Fig. 6: In vivo prime editing at Dnmt1 locus and correction of Pah^enu2 mice using full RNA–LNP delivery.

a, G-to-C editing rates (top) and indel rates (bottom) at the Dnmt1 locus in mice dosed twice with the full LNP–RNA approach using 2 mg kg⁻¹ PE7 mRNA + 2 mg kg⁻¹ pegRNA (n = 4). b, Pah^enu2 correction rates (top) and indel rates (bottom) of mice dosed three times with the full LNP–RNA approach using 2 mg kg⁻¹ PE7 mRNA + 2 mg kg⁻¹ pegRNA (n = 5). In a and b, NGS was performed on isolated hepatocytes, whole liver and tail lysates. c, Phe levels at the experimental end point of homozygous B6 Pah^enu2 mice dosed three times with 2 mg kg⁻¹ PE7 mRNA + 2 mg kg⁻¹ pegRNA (n = 5) from b.

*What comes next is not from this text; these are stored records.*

Lemma no_clone_left_witness :
  returned (join "/") None boot_config 5 (fleet_args (Some "make test")) fleet_logs sample_allocation fleet_trace.
Proof.
  assert (E : fst (exec fleet_host sample_batch []) = Some (Ok 0%N)) by (vm_compute; reflexivity).
  pose proof (exec_run_nil fleet_host sample_batch) as Hr. rewrite E in Hr.
  refine (no_clone_left (join "/") (λ s, [s]) show_N show_N (λ _, Ok "{}") id (λ _, EmptyString) id id (λ r, pretty (exit_code r))
    cm_model_id (λ _, "") (λ _, Ok "{}") 16 id (λ _, None) (λ _, Err "") (λ _, None) (λ _, Ok []) "linux" None boot_config 5
    (λ _, "error") (λ _, "failed") (λ _, Ok "{}") (fleet_args (Some "make test")) fleet_logs fleet_trace (Ok 0%N) Hr fleet_sets
    fleet_honest sample_allocation _).
  assert (Ea : allocated fleet_trace = [sample_allocation]) by (vm_compute; reflexivity). rewrite Ea. by left.
Defined.
(** Only these carry secrets. *)
Definition harvest_cli_secrets (env : gmap string string) (c : Command) : result RoomsError (option string) * gmap string string :=
  match c with
  | CmdRun c => harvest_secrets env (rn_secret c)
  | CmdRestore c => harvest_secrets env (rt_secret c)
  | CmdClone c => harvest_secrets env (cl_secret c)
  | CmdMatrix c => harvest_secrets env (mt_secret c)
  | _ => (Ok None, env)
  end.

Definition wants_json_error_record (c : Command) : bool :=
  match c with
  | CmdRun c => rn_json c
  | CmdBaseCreate c => bs_json c
  | CmdRestore c => rt_json c
  | CmdClone c => cl_json c
  | CmdMatrix c => mt_json c
  | _ => false
  end.

(** The arguments of the component's own program. *)
Definition run_args (c : RunCommand) (secrets : option string) : RunArgs :=
  {| ra_resources := {| rs_cpus := rn_cpus c; rs_memory_mib := rn_memory c; rs_disk_gib := rn_disk c |};
     ra_image := rn_image c; ra_toolstore := rn_toolstore c; ra_keep := rn_keep c; ra_command := rn_command c;
     ra_runner := rn_runner c; ra_repo := rn_repo c; ra_task := rn_task c; ra_model := rn_model c;
     ra_base_sha := rn_base_sha c; ra_push_branch := rn_push_branch c; ra_out_dir := rn_out_dir c;
     ra_readonly_rootfs := rn_readonly_rootfs c; ra_max_wall := rn_max_wall c; ra_max_pool := rn_max_pool c;
     ra_json := rn_json c; ra_lifecycle := rn_lifecycle c; ra_witness := rn_witness c; ra_secrets := secrets;
     ra_egress := default PolicyObserve (rn_egress c) |}.

Definition base_create_args (c : BaseCreateCommand) : BaseCreateArgs :=
  {| ba_image := bs_image c; ba_resources := {| rs_cpus := bs_cpus c; rs_memory_mib := bs_memory c; rs_disk_gib := None |};
     ba_toolstore := bs_toolstore c; ba_repo := bs_repo c; ba_base_sha := bs_base_sha c; ba_warm := bs_warm c;
     ba_max_pool := bs_max_pool c; ba_json := bs_json c |}.

Definition restore_args (c : RestoreCommand) (secrets : option string) : RestoreArgs :=
  {| re_snapshot_dir := rt_snapshot_dir c; re_image := rt_image c; re_toolstore := rt_toolstore c; re_keep := rt_keep c;
     re_command := rt_command c; re_slot := rt_slot c; re_out_dir := rt_out_dir c; re_witness := rt_witness c;
     re_secrets := secrets; re_egress := default PolicyObserve (rt_egress c); re_max_wall := rt_max_wall c;
     re_json := rt_json c |}.

Definition clone_args (c : CloneCommand) (secrets : option string) : CloneArgs :=
  {| ca_snapshot_dir := cl_snapshot_dir c; ca_image := cl_image c; ca_toolstore := cl_toolstore c; ca_count := cl_count c;
     ca_command := cl_command c; ca_workloads := None; ca_matrix_sha256 := None; ca_out_dir := cl_out_dir c;
     ca_witness := cl_witness c; ca_secrets := secrets; ca_egress := default PolicyObserve (cl_egress c);
     ca_max_wall := cl_max_wall c; ca_max_pool := cl_max_pool c; ca_json := cl_json c |}.

Definition matrix_args (c : MatrixCommand) (secrets : option string) : MatrixArgs :=
  {| mx_snapshot_dir := mt_snapshot_dir c; mx_image := mt_image c; mx_toolstore := mt_toolstore c; mx_cases := mt_cases c;
     mx_out_dir := mt_out_dir c; mx_witness := mt_witness c; mx_secrets := secrets;
     mx_egress := default PolicyObserve (mt_egress c); mx_max_wall := mt_max_wall c; mx_max_pool := mt_max_pool c;
     mx_json := mt_json c |}.

(** ** Calls *)

(** A call of a batch or a run, of the doctor, the loading of artifacts, and a line
    on standard error. *)
Inductive cop :=
| CKop (op : kop)
| CDoctor (op : dop)
| CLoad (from : path)
| CErr (line : string).

Definition cans (op : cop) : Type :=
  match op with
  | CKop op => kans op
  | CDoctor op => dans op
  | CLoad _ => result ArtifactsError RunnerArtifacts
  | CErr _ => unit
  end.

Abbreviation cprog := (prog cans) (only parsing).
Abbreviation cevent := (event cans) (only parsing).

Definition batched {A : Type} (p : kprog A) : cprog A := translate (λ op, call (CKop op)) p.
Definition hosting {A : Type} (p : sys A) : cprog A := batched (own (host p)).
Definition examined {A : Type} (p : prog dans A) : cprog A := translate (λ op, call (CDoctor op)) p.

Definition println (line : string) : cprog unit := batched (print line).
Definition eprintln (line : string) : cprog unit := call (CErr line).
Definition println_each (l : list string) : cprog unit := do* pfor_each println l in Ret ().
Definition eprintln_each (l : list string) : cprog unit := do* pfor_each eprintln l in Ret ().

(** What else is serialized, by [serde_json] too. *)
Inductive document :=
| SnapshotDocument (r : SnapshotResult)
| RecoveryDocument (r : RecoveryReport)
| DoctorDocument (r : DoctorReport)
| ListDocument (r : ListReport)
| KillDocument (r : KillReport)
| BaseDocument (r : BaseCreatedRecord).

(** ** Text *)

Definition show_ArtifactsError (show_path : path → string) (e : ArtifactsError) : string :=
  match e with
  | MissingRequired p => "missing required artifact: " +:+ p
  | UnsupportedSchemaVersion version => "unsupported result.json schema_version: " +:+ show_N version
  | DanglingReference p => "result.json references missing file: " +:+ p
  | UnsafeReference p => "result.json reference escapes the artifact dir: " +:+ p
  | InvalidJson detail => "invalid result.json: " +:+ detail
  | ArtifactsIo p text => "read " +:+ show_path p +:+ ": " +:+ text
  end.

Definition spaces (n : nat) : string := String.concat "" (replicate n " ").

(** [{:<n}]: to [n] characters, with spaces after. *)
Definition pad (n : nat) (s : string) : string := s +:+ spaces (n - char_count s).

Definition columns (id state pid age slot label : string) : string :=
  pad 26 id +:+ "  " +:+ pad 13 state +:+ "  " +:+ pad 7 pid +:+ "  " +:+ pad 8 age +:+ "  " +:+ pad 4 slot +:+ "  " +:+ label.

Definition show_opt_N (n : option N) : string := match n with Some n => show_N n | None => "-" end.

(** [print_escapes_by_op]. *)
Definition escapes_by_op (c : Changeset) : list string :=
  let of_op (mark : string) (l : list string) := (λ p, "    " +:+ mark +:+ " /" +:+ p) <$> filter (λ p, is_lane_escape p = true) l in
  of_op "A" (added c) ++ of_op "M" (modified c) ++ of_op "D" (deleted c).

Definition show_nat (n : nat) : string := show_N (N.of_nat n).

(** What is printed of a change set with an overlay. *)
Definition changeset_lines (c : Changeset) : list string :=
  let escapes := lane_escapes c in
  let '(a, m, d) := workspace_counts c in
  (if bool_decide (escapes = []) then [] else
   ("[!] " +:+ show_nat (length escapes) +:+ " lane escape(s) — writes outside /workspace to persistent paths:") :: escapes_by_op c) ++
  ["/workspace: +" +:+ show_nat a +:+ " ~" +:+ show_nat m +:+ " -" +:+ show_nat d] ++
  (if (0 <? ephemeral_count c)%nat
   then ["(" +:+ show_nat (ephemeral_count c) +:+ " runtime write(s) under /run, /var/log, ... filtered)"] else []) ++
  (if Changeset_is_empty c then ["(no changes)"] else []).

Definition gc_lines (r : GcReport) (only : option string) : list string :=
  match gr_outcomes r with
  | [] => [match only with None => "no rooms to reap" | Some id => "no room with id " +:+ id +:+ " (already gone?)" end]
  | outcomes =>
      ((λ o, go_id o +:+ "  " +:+ go_reason o) <$> outcomes) ++
      [if gr_dry_run r
       then "dry-run: " +:+ show_nat (length (filter (λ o, is_reapable (go_state o) = true) outcomes)) +:+ " room(s) would be reaped"
       else "reaped " +:+ show_nat (length (filter (λ o, go_reaped o = true) outcomes)) +:+ " room(s)"]
  end.

Definition kill_line (r : KillReport) (id : string) : string :=
  match kr_outcomes r with
  | [] => "no room with id " +:+ id +:+ " (already gone?)"
  | o :: _ => ko_id o +:+ "  " +:+ ko_reason o
  end.

Definition snapshot_line (show_path : path → string) (r : SnapshotResult) : string :=
  "snapshot " +:+ sn_snapshot_id r +:+ " created at " +:+ show_path (sn_directory r) +:+ " from base " +:+ sn_base_room r +:+
  " on slot " +:+ show_N (sn_slot r) +:+ " (provenance=" +:+ show_Provenance (sn_provenance r) +:+ ")".

Definition pending_line (p : PendingSnapshot) : string :=
  ps_snapshot_id p +:+ "  base=" +:+ ps_base_room p +:+ "  boundary=" +:+ ps_boundary p +:+ "  " +:+ ps_next_action p.

Definition check_line (c : CheckResult) : string :=
  let status := if negb (ck_ok c) then "FAIL" else if is_warning c then "WARN" else "ok" in
  "[" +:+ status +:+ "] " +:+ ck_name c +:+ ": " +:+ ck_message c.

Section dispatch.
  Variable show_path : path → string.
  Variable resolve : string → path.
  Variables (show_secs show_duration show_hex : N → string) (show_json : json → result string string).
  Variables (show_debug : string → string) (show_status : option Z → string).
  Variables (show_utf8_error show_int_error : string → string).
  Variables (show_result : ResultJson → string) (show_meta : CursorMeta → string) (show_changeset : Changeset → string).
  Variable show_witness : Pcap.Witness → result string string.
  Variables (immutable_flag : N) (sha256 : string → string) (parse_manifest : string → option Images.Manifest).
  Variables (parse_meta : string → result string SnapshotMeta) (parse_attestation : string → option SnapshotAttestation).
  Variables (parse_receipt : string → result string SnapshotAttestation) (show_receipt : SnapshotAttestation → result string string).
  Variable parse_changeset : string → result string Changeset.
  Variable to_socket_addrs : string → result string (list IpAddr).
  Variables (target : target_arch) (target_name CHECKSUMS_TXT : string) (home : option path).
  Variable fuel : nat.
  (** [Display] of an error and of a failed join, [serde_json::to_string], and
      [to_string_pretty] where the code prints it so. *)
  Variable display : RoomsError → string.
  Variable show_join : JoinError → string.
  Variable to_json : report → result string string.
  Variable to_text : document → result string string.

Definition config : RoomsConfig := RoomsConfig_default.

Definition print_document (d : document) : cprog (result RoomsError unit) :=
  try* line := Ret (map_err RmInternal (to_text d)) in do* println line in Ret (Ok ()).

(** The record of an error, when it is asked for. *)
Definition with_record {A : Type} (json : bool) (p : cprog (result RoomsError A)) : cprog (result RoomsError A) :=
  let* r := p in
  do* match r with Err e => if json then batched (emit_run_error_json display to_json e) else Ret () | Ok _ => Ret () end in
  Ret r.

Definition run_room (args : RunArgs) : cprog (result RoomsError N) :=
  with_record (ra_json args)
    (batched (own (run_room_inner show_path resolve show_secs show_duration show_json show_debug show_status show_utf8_error
       show_int_error show_result show_meta show_changeset show_witness immutable_flag sha256 parse_manifest target_name
       to_socket_addrs target home config fuel args))).

(** A record that cannot be serialized is only logged. *)
Definition emit_base_created (r : BaseCreatedRecord) (json : bool) : cprog unit :=
  if json then do* print_document (BaseDocument r) in Ret () else
  println ("base created: room " +:+ bc_room_id r +:+ " on slot " +:+ show_N (bc_slot r) +:+ " (guest " +:+
           show_ipv4 (bc_guest_ip r) +:+ "); provenance=neutral — ready for `rooms snapshot`").

Definition base_create (args : BaseCreateArgs) : cprog (result RoomsError N) :=
  with_record (ba_json args) (
    try* record := batched (own (base_create_inner show_path resolve show_secs show_json show_debug immutable_flag sha256
                     parse_manifest target_name to_socket_addrs target home config fuel args)) in
    do* emit_base_created record (ba_json args) in
    Ret (Ok 0%N)).

(** ** Snapshots *)

Definition render_snapshot_result (r : SnapshotResult) (json : bool) : cprog (result RoomsError unit) :=
  if json then print_document (SnapshotDocument r) else do* println (snapshot_line show_path r) in Ret (Ok ()).

Definition snapshot_cmd (id : string) (out : option path) (json : bool) : cprog (result RoomsError N) :=
  try* _ := Ret (validate_json_emitted_path out json "snapshot --out") in
  try* r := pmap_err RmInternal (hosting (SnapshotExec.create show_path show_secs show_json immutable_flag sha256 parse_meta
              parse_receipt show_receipt home config fuel id out)) in
  try* _ := render_snapshot_result r json in
  Ret (Ok 0%N).

Definition snapshot_recover_cmd (id : option string) (json : bool) : cprog (result RoomsError N) :=
  try* report := pmap_err RmInternal (hosting (recover show_path show_secs show_json immutable_flag parse_meta parse_receipt
                   show_receipt home config fuel id)) in
  if json then try* _ := print_document (RecoveryDocument report) in Ret (Ok 0%N) else
  match rc_completed report with
  | Some completed => try* _ := render_snapshot_result completed false in Ret (Ok 0%N)
  | None => do* println_each (pending_line <$> rc_pending report) in Ret (Ok 0%N)
  end.

(** ** Reports *)

Definition run_doctor_cmd (image : option path) (json : bool) : cprog (result RoomsError N) :=
  let* report := examined (run_doctor show_path show_status show_hex resolve target target_name home config CHECKSUMS_TXT image) in
  try* _ := if json then print_document (DoctorDocument report)
            else do* eprintln_each (check_line <$> dr_checks report) in Ret (Ok ()) in
  Ret (Ok (if all_ok report then 0 else 1)%N).

Definition collect_artifacts (from : path) : cprog (result RoomsError N) :=
  let* loaded := (call (CLoad from) : cprog (result ArtifactsError RunnerArtifacts)) in
  Ret (match loaded with Err e => Err (RmInternal (show_ArtifactsError show_path e)) | Ok _ => Ok 0%N end).

Definition render_changeset (c : Changeset) (raw : string) (json : bool) : cprog unit :=
  if json then println raw else
  if negb (overlay_active c) then
    eprintln "no overlay change set: this run used a writable rootfs (only --runner cursor or --readonly-rootfs produce an overlay)"
  else println_each (changeset_lines c).
(** One entry of a validation error list.  Each constructor stands for
    one message template of the validators. *)
Inductive Message : Type :=
| MissingRequired (param : string)
    (* `Missing required parameter: ${param}` *)
| UnknownParameter (param : string)
    (* `Unknown parameter: ${param}` *)
| TypeExpected (param expected got : string)
    (* `Parameter ${name}: expected ${schema.type}, got ${typeof value}` *)
| NotAllowed (param : string) (allowed : list Js.JValue)
    (* `Parameter ${name}: value not in allowed values: ...` *)
| BelowMinimum (param : string) (minimum : Z)
    (* `Parameter ${name}: value below minimum ${schema.minimum}` *)
| AboveMaximum (param : string) (maximum : Z)
    (* `Parameter ${name}: value above maximum ${schema.maximum}` *)
| LengthBelow (param : string) (minLength : Z)
    (* `Parameter ${name}: length below minimum ${schema.minLength}` *)
| LengthAbove (param : string) (maxLength : Z)
    (* `Parameter ${name}: length above maximum ${schema.maxLength}` *)
| PatternFailed (param : string)
    (* `Parameter ${name}: pattern validation failed` *)
| Text (s : string).
    (* any other non-empty string *)

(** The [ToolError] codes. *)
Inductive ToolError : Type :=
| VALIDATION_FAILED
| INVALID_ARGUMENTS
| EXECUTION_TIMEOUT
| EXECUTION_FAILED
| PERMISSION_DENIED
| RATE_LIMIT_EXCEEDED
| QUOTA_EXCEEDED.

Definition code (e : ToolError) : Z :=
  match e with
  | VALIDATION_FAILED => 4000
  | INVALID_ARGUMENTS => 4001
  | EXECUTION_TIMEOUT => 5000
  | EXECUTION_FAILED => 5001
  | PERMISSION_DENIED => 6000
  | RATE_LIMIT_EXCEEDED => 6001
  | QUOTA_EXCEEDED => 6002
  end.

(** What a [throw] carries. *)
Inductive Thrown : Type :=
| TypeError
| SyntaxError
| Error (message : string)
| ValidationError (errors : list Message)
| PermissionError (tool : string)
| RateLimitError (tool : string)
| QuotaError (tool : string)
| TimeoutError
| Handled (e : ToolError).

Inductive Completion (A : Type) : Type :=
| Normal (a : A)
| Throw (e : Thrown).

Arguments Normal {A} a.
Arguments Throw {A} e.

End Exn.

Export Exn.

(** A method body over the fields [S] of its object. *)
Definition Method (S A : Type) : Type := S -> Completion A * S.

Definition ret {S A} (a : A) : Method S A := fun s => (Normal a, s).

Definition throw {S A} (e : Thrown) : Method S A := fun s => (Throw e, s).

Definition bind {S A B} (m : Method S A) (k : A -> Method S B) : Method S B :=
  fun s =>
    match m s with
    | (Normal a, s') => k a s'
    | (Throw e, s') => (Throw e, s')
    end.

(** [try { m } catch (error) { h error }]. *)
Definition try_catch {S A} (m : Method S A) (h : Thrown -> Method S A) : Method S A :=
  fun s =>
    match m s with
    | (Normal a, s') => (Normal a, s')
    | (Throw e, s') => h e s'
    end.

Definition read {S} : Method S S := fun s => (Normal s, s).

Definition modify {S} (f : S -> S) : Method S unit := fun s => (Normal tt, f s).

Declare Scope method_scope.
Delimit Scope method_scope with method.
Notation "'do' x <- m ; k" := (bind m (fun x => k))
  (at level 10, x name, m at level 100, k at level 200) : method_scope.
Notation "'run' m ; k" := (bind m (fun _ => k))
  (at level 10, m at level 100, k at level 200) : method_scope.

(** ** Schemas *)

Module Schema.

(** The schema of one parameter ([JSONSchema]), with the fields the
    validators and sanitizers read.  An absent field is [None]. *)
Record JSONSchema : Type := {
  type : option string;
  enum : option (list Js.JValue);
  minimum : option Z;
  maximum : option Z;
  minLength : option Z;
  maxLength : option Z;
  pattern : option string
}.

(** [tool.inputSchema] and [prompt.parametersSchema]. *)
Record ObjectSchema : Type := {
  required : option (list string);
  properties : option (gmap string JSONSchema);
  additionalProperties : bool
}.

(** The schema that [schema.properties] holds under [key] as an own
    entry: what the schema declares for the parameter. *)
Definition declared (schema : ObjectSchema) (key : string) : option JSONSchema :=
  match properties schema with
  | Some props => props !! key
  | None => None
  end.

(** What a member inherited from [Object.prototype] reads as where the
    schema of a parameter is expected.  The member is a function (the
    prototype itself under __proto__), which is truthy and has none of
    the properties a [JSONSchema] holds: each field reads [undefined]. *)
Definition inherited_member : JSONSchema :=
  {| type := None; enum := None; minimum := None; maximum := None;
     minLength := None; maxLength := None; pattern := None |}.

(** [schema.properties?.[key]]: [properties] is a plain object, so that
    the lookup finds what the schema declares and, failing that, the
    member of that name inherited from [Object.prototype]. *)
Definition property (schema : ObjectSchema) (key : string) : option JSONSchema :=
  match properties schema with
  | Some props =>
      match props !! key with
      | Some s => Some s
      | None => if Js.inherits key then Some inherited_member else None
      end
  | None => None
  end.

Record Tool : Type := {
  name : string;
  inputSchema : ObjectSchema;
  static : bool
}.

End Schema.

(** ** ArgumentSanitizer and PromptContentSanitizer *)

Module Sanitizer.

Import Js Schema.

(** The characters the sanitizers delete: less-than (60), greater-than
    (62), double quote (34) and single quote (39). *)
Definition unsafe_char (c : ascii) : bool :=
  let n := nat_of_ascii c in
  (n =? 60)%nat || (n =? 62)%nat || (n =? 34)%nat || (n =? 39)%nat.

Definition safe (c : ascii) : bool := negb (unsafe_char c).

(** [s.replace(re, '')] for the global pattern [re] of that character
    class: every such character is deleted. *)
Definition strip_unsafe (s : string) : string :=
  string_of_list_ascii
    (List.filter safe (list_ascii_of_string s)).

(** [ArgumentSanitizer.sanitizeString]. *)
Definition sanitizeString (rt : Runtime) (value : JValue) : string :=
  let value :=
    if negb (String.eqb (typeof value) "string") then JStr (to_string rt value)
    else value in
  strip_unsafe (to_string rt value).

(** The sanitizers of the other types, which the class calls and does
    not define. *)
Record Helpers : Type := {
  sanitizeNumber : JValue -> JValue;
  sanitizeArray : JValue -> JSONSchema -> JValue;
  sanitizeObject : JValue -> JSONSchema -> JValue
}.

(** [ArgumentSanitizer.sanitizeValue]. *)
Definition sanitizeValue (rt : Runtime) (h : Helpers)
    (value : JValue) (schema : JSONSchema) : JValue :=
  match type schema with
  | Some t =>
      if String.eqb t "string" then JStr (sanitizeString rt value)
      else if String.eqb t "number" then sanitizeNumber h value
      else if String.eqb t "boolean" then JBool (truthy value)
      else if String.eqb t "array" then sanitizeArray h value schema
      else if String.eqb t "object" then sanitizeObject h value schema
      else value
  | None => value
  end.

(** [sanitized[key] = v] on the own properties of [sanitized], an
    object made by a literal.  The name __proto__ is an accessor of
    [Object.prototype]: assigning to it replaces the prototype of the
    object (or does nothing) and adds no own property. *)
Definition assign (key : string) (v : JValue) (sanitized : gmap string JValue)
    : gmap string JValue :=
  if String.eqb key "__proto__" then sanitized else <[key := v]> sanitized.

(** One turn of the loop of [sanitizeArguments]. *)
Definition sanitizeEntry (rt : Runtime) (h : Helpers) (schema : ObjectSchema)
    (sanitized : gmap string JValue) (entry : string * JValue) : gmap string JValue :=
  let '(key, value) := entry in
  match property schema key with
  | Some s => assign key (sanitizeValue rt h value s) sanitized
  | None => sanitized
  end.

(** [ArgumentSanitizer.sanitizeArguments]. *)
Definition sanitizeArguments (rt : Runtime) (h : Helpers)
    (args : Entries) (tool : Tool) : gmap string JValue :=
  let schema := inputSchema tool in
  fold_left (sanitizeEntry rt h schema) args ∅.

(** [\r] and [\n]. *)
Definition CR : ascii := ascii_of_nat 13.
Definition LF : ascii := ascii_of_nat 10.
Definition SP : ascii := ascii_of_nat 32.

(** [s.replace(/\r\n|\r|\n/g, ' ')], on the characters of [s]. *)
Fixpoint newlines_to_spaces (l : list ascii) : list ascii :=
  match l with
  | [] => []
  | c :: rest =>
      if Ascii.eqb c CR then
        match rest with
        | c' :: rest' =>
            if Ascii.eqb c' LF then SP :: newlines_to_spaces rest'
            else SP :: newlines_to_spaces rest
        | [] => [SP]
        end
      else if Ascii.eqb c LF then SP :: newlines_to_spaces rest
      else c :: newlines_to_spaces rest
  end.

(** The white space [trim] removes, among the characters below 256. *)
Definition white_space (c : ascii) : bool :=
  let n := nat_of_ascii c in
  ((9 <=? n)%nat && (n <=? 13)%nat) || (n =? 32)%nat || (n =? 160)%nat.

Fixpoint trim_start (l : list ascii) : list ascii :=
  match l with
  | [] => []
  | c :: rest => if white_space c then trim_start rest else l
  end.

Fixpoint trim_end (l : list ascii) : list ascii :=
  match l with
  | [] => []
  | c :: rest =>
      match trim_end rest with
      | [] => if white_space c then [] else [c]
      | kept => c :: kept
      end
  end.

(** [s.trim()]. *)
Definition trim (l : list ascii) : list ascii := trim_end (trim_start l).

(** [PromptContentSanitizer.sanitizeText]. *)
Definition sanitizeText (content : string) : string :=
  string_of_list_ascii
    (trim
       (newlines_to_spaces
          (List.filter safe (list_ascii_of_string content)))).

(** Neither [\r] nor [\n]. *)
Definition no_newline (c : ascii) : Prop := c <> CR /\ c <> LF.

(** A list that does not start with white space. *)
Definition starts_clean (l : list ascii) : Prop :=
  match l with
  | [] => True
  | c :: _ => white_space c = false
  end.

End Sanitizer.

(** ** Validators *)

Module Validator.

Import Js Schema.

Record ValidationResult : Type := {
  valid : bool;
  errors : list Message
}.

(** [{ valid: errors.length === 0, errors }]. *)
Definition result_of (errors : list Message) : ValidationResult :=
  {| valid := (length errors =? 0)%nat; errors := errors |}.

(** The first loop of both validators: one message for each required
    parameter [p] with [args[p] === undefined || args[p] === null]. *)
Definition missing_required (schema : ObjectSchema) (args : Entries) : list Message :=
  match required schema with
  | Some params =>
      flat_map (fun param => if nullish (get args param) then [MissingRequired param] else [])
        params
  | None => []
  end.

(** *** QualityToolExecutor.validateArguments

    [checkType] is called by the class and not defined by it; it
    returns a message, or a falsy value ([None]). *)
Definition CheckType : Type := string -> JValue -> JSONSchema -> option Message.

Definition checkArgument (checkType : CheckType) (schema : ObjectSchema)
    (entry : string * JValue) : list Message :=
  let '(param, value) := entry in
  match property schema param with
  | Some paramSchema =>
      match checkType param value paramSchema with
      | Some typeError => [typeError]
      | None => []
      end
  | None => []
  end.

Definition validateArguments (checkType : CheckType) (tool : Tool) (args : Entries)
    : ValidationResult :=
  let schema := inputSchema tool in
  result_of (missing_required schema args ++ flat_map (checkArgument checkType schema) args).

(** *** PromptParameterValidator *)

(** [schema.type === t]. *)
Definition type_is (schema : JSONSchema) (t : string) : bool :=
  match type schema with
  | Some t' => String.eqb t' t
  | None => false
  end.

(** [value.length]: reading a property of [null] or [undefined]
    throws. *)
Definition length_of (value : JValue) : Completion JValue :=
  match value with
  | JUndefined | JNull => Throw TypeError
  | JStr s => Normal (JNum (Z.of_nat (String.length s)))
  | JArr items => Normal (JNum (Z.of_nat (length items)))
  | JObj fields => Normal (get fields "length")
  | JBool _ | JNum _ => Normal JUndefined
  | JBuiltin k => Normal (builtin_length k)
  end.

(** [if (schema.type && typeof value !== schema.type)]. *)
Definition type_errors (name : string) (value : JValue) (schema : JSONSchema) : list Message :=
  match type schema with
  | Some t =>
      if negb (String.eqb t "") && negb (String.eqb (typeof value) t)
      then [TypeExpected name t (typeof value)] else []
  | None => []
  end.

Dotted lines indicate recommended therapeutic thresholds for Phe levels in adults (600 μmol l⁻¹) or in children/during pregnancy (360 μmol l⁻¹)^29,57. d, Prime editing rates in a K562 reporter cell line harbouring a DNA cassette containing the 11 most common human pathogenic PKU mutations as well as the Pah^enu2 mutation and the Dnmt1 locus for comparison. The top three predicted pegRNAs (PRIDICT2.0) were tested. Values represent mean ± s.d. of three independent biological replicates.